Saved entries
(* ===== verification/AuthSafety.v ===== *)
(** * Safety of the panel's authentication

    The credential file survives a round trip and is replaced as a whole; the
    handlers of [Auth], cut where they let other requests run, as a step
    relation; and its invariants: a session belongs to someone who knew the
    password that is on disk now, wrong guesses are a second apart, and the
    middleware lets nobody else through. *)

From stdpp Require Import base strings list sorting.
From Stdlib Require Import Ascii ZArith Lia.
From S2P Require Import Prelude RustStd Effects Kdf Model Onboarding Auth.

(** ** Hexadecimal credentials *)

Lemma hex_digit_value d : 0 <= d < 16 -> digit_value 16 (digit_char d) = Some d.
Proof. intros Hd. apply digit_value_char; lia. Qed.

Lemma pairs_hex l : pairs (concat (hex2 <$> l)) = hex2 <$> l.
Proof. induction l as [| b l IH]; [done |]. cbn. by rewrite IH. Qed.

Lemma hex_length l : length (concat (hex2 <$> l)) = (2 * length l)%nat.
Proof. induction l as [| b l IH]; [done |]. cbn in *. rewrite IH. lia. Qed.

Definition byte_string (l : list Z) : Prop := Forall (is_u 8) l.

(** Hexadecimal text is made of digits and the letters a to f. *)
Lemma hex_byte_chars b : is_u 8 b -> Forall (fun a => is_ascii_hexdigit a = true) (hex2 b).
Proof.
  intros Hb. unfold is_u in Hb. assert (forall d, 0 <= d < 16 -> is_ascii_hexdigit (digit_char d) = true) as Hd.
  { intros d Hd. assert (d = 0 \/ d = 1 \/ d = 2 \/ d = 3 \/ d = 4 \/ d = 5 \/ d = 6 \/ d = 7 \/ d = 8 \/ d = 9
      \/ d = 10 \/ d = 11 \/ d = 12 \/ d = 13 \/ d = 14 \/ d = 15) as Hc by lia.
    by repeat destruct Hc as [-> | Hc]; [done.. |]; subst. }
  repeat constructor; apply Hd; [split; [apply Z.div_pos | apply Z.div_lt_upper_bound] | apply Z.mod_pos_bound]; lia.
Qed.
(** One row: the device's name and addresses with the row's. *)
Definition merge_row (devices : gmap mac_address lan_device) (row : lan_device) : gmap mac_address lan_device :=
  let device := default (empty_device (d_mac row)) (devices !! d_mac row) in
  <[d_mac row := LanDevice (d_mac device) (better_name (d_name device) (d_name row))
                   (sort_dedup ip_le (d_addresses device ++ d_addresses row))]> devices.

Definition merge (devices : gmap mac_address lan_device) (rows : list lan_device) : gmap mac_address lan_device :=
  foldl merge_row devices rows.

(** [into_values] of a [BTreeMap] *)
Definition key_le (a b : mac_address * lan_device) : Prop := mac_le a.1 b.1.

#[export] Instance key_le_dec a b : Decision (key_le a b).
Proof. unfold key_le. apply _. Defined.

Definition into_values (devices : gmap mac_address lan_device) : list lan_device := (merge_sort key_le (map_to_list devices)).*2.

Definition finish (devices : gmap mac_address lan_device) (observed failed : bool) : lan_device_inventory :=
  LanDeviceInventory (into_values devices) (if negb observed then Unavailable else if failed then Partial else Complete).

(** ** Reading the sources *)

Definition line_count (text : string) : Z := Z.of_nat (length (lines text)).

Definition section_byte (b : ascii) : bool := is_ascii_alphanumeric b || existsb (eqb_ascii b) (chars "._@[]-").

(** [line.split_once('=')] of every line that has one. *)
Definition assignments (text : string) : list (string * string) := omap (split_once "="%char) (lines text).

Definition section_option (text section : string) : result (option string) :=
  _ ← ensure (starts_with "dhcp." section && forallb section_byte (chars section)) "invalid UCI section";
  let opt := section +:+ ".leasefile" in
  Ok (if existsb (fun '(key, _) => bool_decide (key = opt)) (assignments text) then Some opt else None).

Definition lease_options (text : string) : result (list (option string)) :=
  _ ← ensure ((slen text <=? MAX_BYTES) && (line_count text <=? MAX_ROWS)) "UCI output limit";
  let sections := (filter (fun a : string * string => a.2 = "dnsmasq" \/ a.2 = "'dnsmasq'")%string (assignments text)).*1 in
  _ ← ensure (Z.of_nat (length sections) <=? MAX_FILES) "too many dnsmasq instances";
  options ← mapM (section_option text) sections;
  Ok (match options with [] => [None] | _ => options end).
(** ** Host keys *)

Definition scanned_key (line : string) : result string :=
  let fields := tail (split_whitespace line) in
  kind ← ok_or (fields !! 0%nat) "invalid ssh-keyscan output";
  key ← ok_or (fields !! 1%nat) "invalid ssh-keyscan output";
  if bool_decide (is_Some (fields !! 2%nat)) then Err (Msg "invalid ssh-keyscan output")
  else
    let value := (kind +:+ " " +:+ key)%string in
    _ ← parse_host_key value;
    Ok value.

Definition not_comment (line : string) : bool := negb (starts_with "#" line).

Definition parse_keyscan (value : string) : result string :=
  keys ← mapM scanned_key (List.filter not_comment (lines value));
  match keys with
  | [key] => Ok key
  | _ => Err (Msg "expected exactly one ed25519 SSH host key")
  end.

(** The file that ssh may trust: the one key of the one host. *)
Definition known_hosts_text (host : string) (port : Z) (host_key : string) : string :=
  let target := if port =? 22 then host else ("[" +:+ host +:+ "]:" +:+ show port)%string in
  str (chars target ++ [SPACE] ++ chars host_key ++ [LF]).

(** ** The stages of the installation *)

Definition stage_marker (line : list ascii) : option (Z * bootstrap_stage) :=
  if bool_decide (line = chars "GOFRO_STAGE inspect") then Some (1, Inspect)
  else if bool_decide (line = chars "GOFRO_STAGE install") then Some (2, Install)
  else if bool_decide (line = chars "GOFRO_STAGE authorize") then Some (3, Authorize)
  else None.

Record stage_reader := StageReader { sr_line : list ascii; sr_oversized : bool; sr_previous : Z; sr_sent : list bootstrap_stage }.

Definition read_stage_byte (r : stage_reader) (byte : ascii) : stage_reader :=
  if eqb_ascii byte LF then
    match (if sr_oversized r then None else stage_marker (sr_line r)) with
    | Some (order, stage) =>
        if sr_previous r <? order then StageReader [] false order (sr_sent r ++ [stage])
        else StageReader [] false (sr_previous r) (sr_sent r)
    | None => StageReader [] false (sr_previous r) (sr_sent r)
    end
  else if Z.of_nat (length (sr_line r)) <? 64 then
    StageReader (sr_line r ++ [byte]) (sr_oversized r) (sr_previous r) (sr_sent r)
  else StageReader (sr_line r) true (sr_previous r) (sr_sent r).

(** The loop over the reads of the pipe, up to the first empty one: the stages sent. *)
Fixpoint read_stages (r : stage_reader) (reads : list (list ascii)) : list bootstrap_stage :=
  match reads with
  | [] | [] :: _ => sr_sent r
  | buffer :: reads => read_stages (foldl read_stage_byte r buffer) reads
  end.

Definition read_bootstrap_stages (reads : list (list ascii)) : list bootstrap_stage := read_stages (StageReader [] false 0 []) reads.

(** ** What a failure says *)

(** [s.contains(sub)] *)
Fixpoint infix_bytes (sub l : list ascii) : bool :=
  bool_decide (is_Some (is_prefix_bytes sub l)) || match l with [] => false | _ :: l => infix_bytes sub l end.

Definition contains_str (sub s : string) : bool := infix_bytes (chars sub) (chars s).

Inductive exit_status := Exited (code : Z) | Signalled (signal : Z).

Definition success (s : exit_status) : bool := match s with Exited c => c =? 0 | Signalled _ => false end.

Definition is_code (s : exit_status) (codes : list Z) : bool := match s with Exited c => existsb (Z.eqb c) codes | Signalled _ => false end.

Definition UPGRADE_REQUIRED : string := "VPS upgrade required: the installed/published Gofro release does not support owner protocol 2. Install a compatible signed release before retrying; existing peers were not replaced.".

(** The first message whose condition holds. *)
Fixpoint first_reason (reasons : list (bool * string)) (otherwise : string) : string :=
  match reasons with
  | [] => otherwise
  | (b, m) :: reasons => if b then m else first_reason reasons otherwise
  end.

Section Errors.
(* how std prints an exit status *)
Variable show_status : exit_status -> string.

(** What the installer says of itself. *)
Definition installer_reason (stderr : string) : string :=
  first_reason [
    (contains_str "release signature is invalid" stderr, "Signed VPS release verification failed. Installation was refused.");
    (contains_str "release checksum does not match" stderr || contains_str "release manifest is invalid" stderr
       || contains_str "release bundle is invalid" stderr, "VPS release integrity verification failed. Installation was refused.");
    (contains_str "update public key is missing" stderr,
       "VPS signed-update verification key is missing. Repair it through a trusted console; unsigned installation is not allowed.");
    (contains_str "Debian or Ubuntu is required" stderr || contains_str "x86_64 is required" stderr,
       "VPS installation requires x86_64 Debian or Ubuntu.");
    (contains_str "another install or update is running" stderr,
       "Another VPS installation or update is running. Check its outcome before retrying.")]%string "".

Definition bootstrap_error (status : exit_status) (stderr : string) : string :=
  let installer := installer_reason stderr in
  first_reason [
    (is_code status [40], UPGRADE_REQUIRED);
    (is_code status [41], "Gofro is installed but the VPS is not ready: check its saved WireGuard configuration and VPN services. Existing peers were retained; no reinstall was attempted for a compatible server.");
    (is_code status [5] || contains_str "Permission denied (" stderr,
       "VPS не разрешил вход root по паролю. Проверьте актуальный пароль после переустановки и настройки SSH.");
    (is_code status [6; 7] || contains_str "Host key verification failed" stderr,
       "SSH-ключ VPS не совпал. Подключение отклонено; сохранённый ключ не изменён. Проверьте VPS через доверенную консоль.");
    (is_code status [22] && contains_str "404" stderr,
       "Серверный пакет Gofro недоступен (HTTP 404). Для установки или обновления нужен опубликованный совместимый подписанный релиз.");
    (negb (bool_decide (installer = ""%string)), installer +:+ " (" +:+ show_status status +:+ ")");
    (is_code status [255], "Не удалось подключиться к VPS по SSH. Проверьте IP-адрес, порт и доступность сервера.")]%string
    ("Установка Gofro на VPS завершилась с ошибкой (" +:+ show_status status +:+ "). Проверьте ОС сервера и доступ к пакетам и релизам.").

*THE PROBLEM*:
Lines from the first one above through the line containing "as Hc by lia." are to be retyped exactly, both included, and nothing more.

*REPLY*:
(* ===== verification/AuthSafety.v ===== *)
(** * Safety of the panel's authentication

    The credential file survives a round trip and is replaced as a whole; the
    handlers of [Auth], cut where they let other requests run, as a step
    relation; and its invariants: a session belongs to someone who knew the
    password that is on disk now, wrong guesses are a second apart, and the
    middleware lets nobody else through. *)

From stdpp Require Import base strings list sorting.
From Stdlib Require Import Ascii ZArith Lia.
From S2P Require Import Prelude RustStd Effects Kdf Model Onboarding Auth.

(** ** Hexadecimal credentials *)

Lemma hex_digit_value d : 0 <= d < 16 -> digit_value 16 (digit_char d) = Some d.
Proof. intros Hd. apply digit_value_char; lia. Qed.

Lemma pairs_hex l : pairs (concat (hex2 <$> l)) = hex2 <$> l.
Proof. induction l as [| b l IH]; [done |]. cbn. by rewrite IH. Qed.

Lemma hex_length l : length (concat (hex2 <$> l)) = (2 * length l)%nat.
Proof. induction l as [| b l IH]; [done |]. cbn in *. rewrite IH. lia. Qed.

Definition byte_string (l : list Z) : Prop := Forall (is_u 8) l.

(** Hexadecimal text is made of digits and the letters a to f. *)
Lemma hex_byte_chars b : is_u 8 b -> Forall (fun a => is_ascii_hexdigit a = true) (hex2 b).
Proof.
  intros Hb. unfold is_u in Hb. assert (forall d, 0 <= d < 16 -> is_ascii_hexdigit (digit_char d) = true) as Hd.
  { intros d Hd. assert (d = 0 \/ d = 1 \/ d = 2 \/ d = 3 \/ d = 4 \/ d = 5 \/ d = 6 \/ d = 7 \/ d = 8 \/ d = 9
      \/ d = 10 \/ d = 11 \/ d = 12 \/ d = 13 \/ d = 14 \/ d = 15) as Hc by lia.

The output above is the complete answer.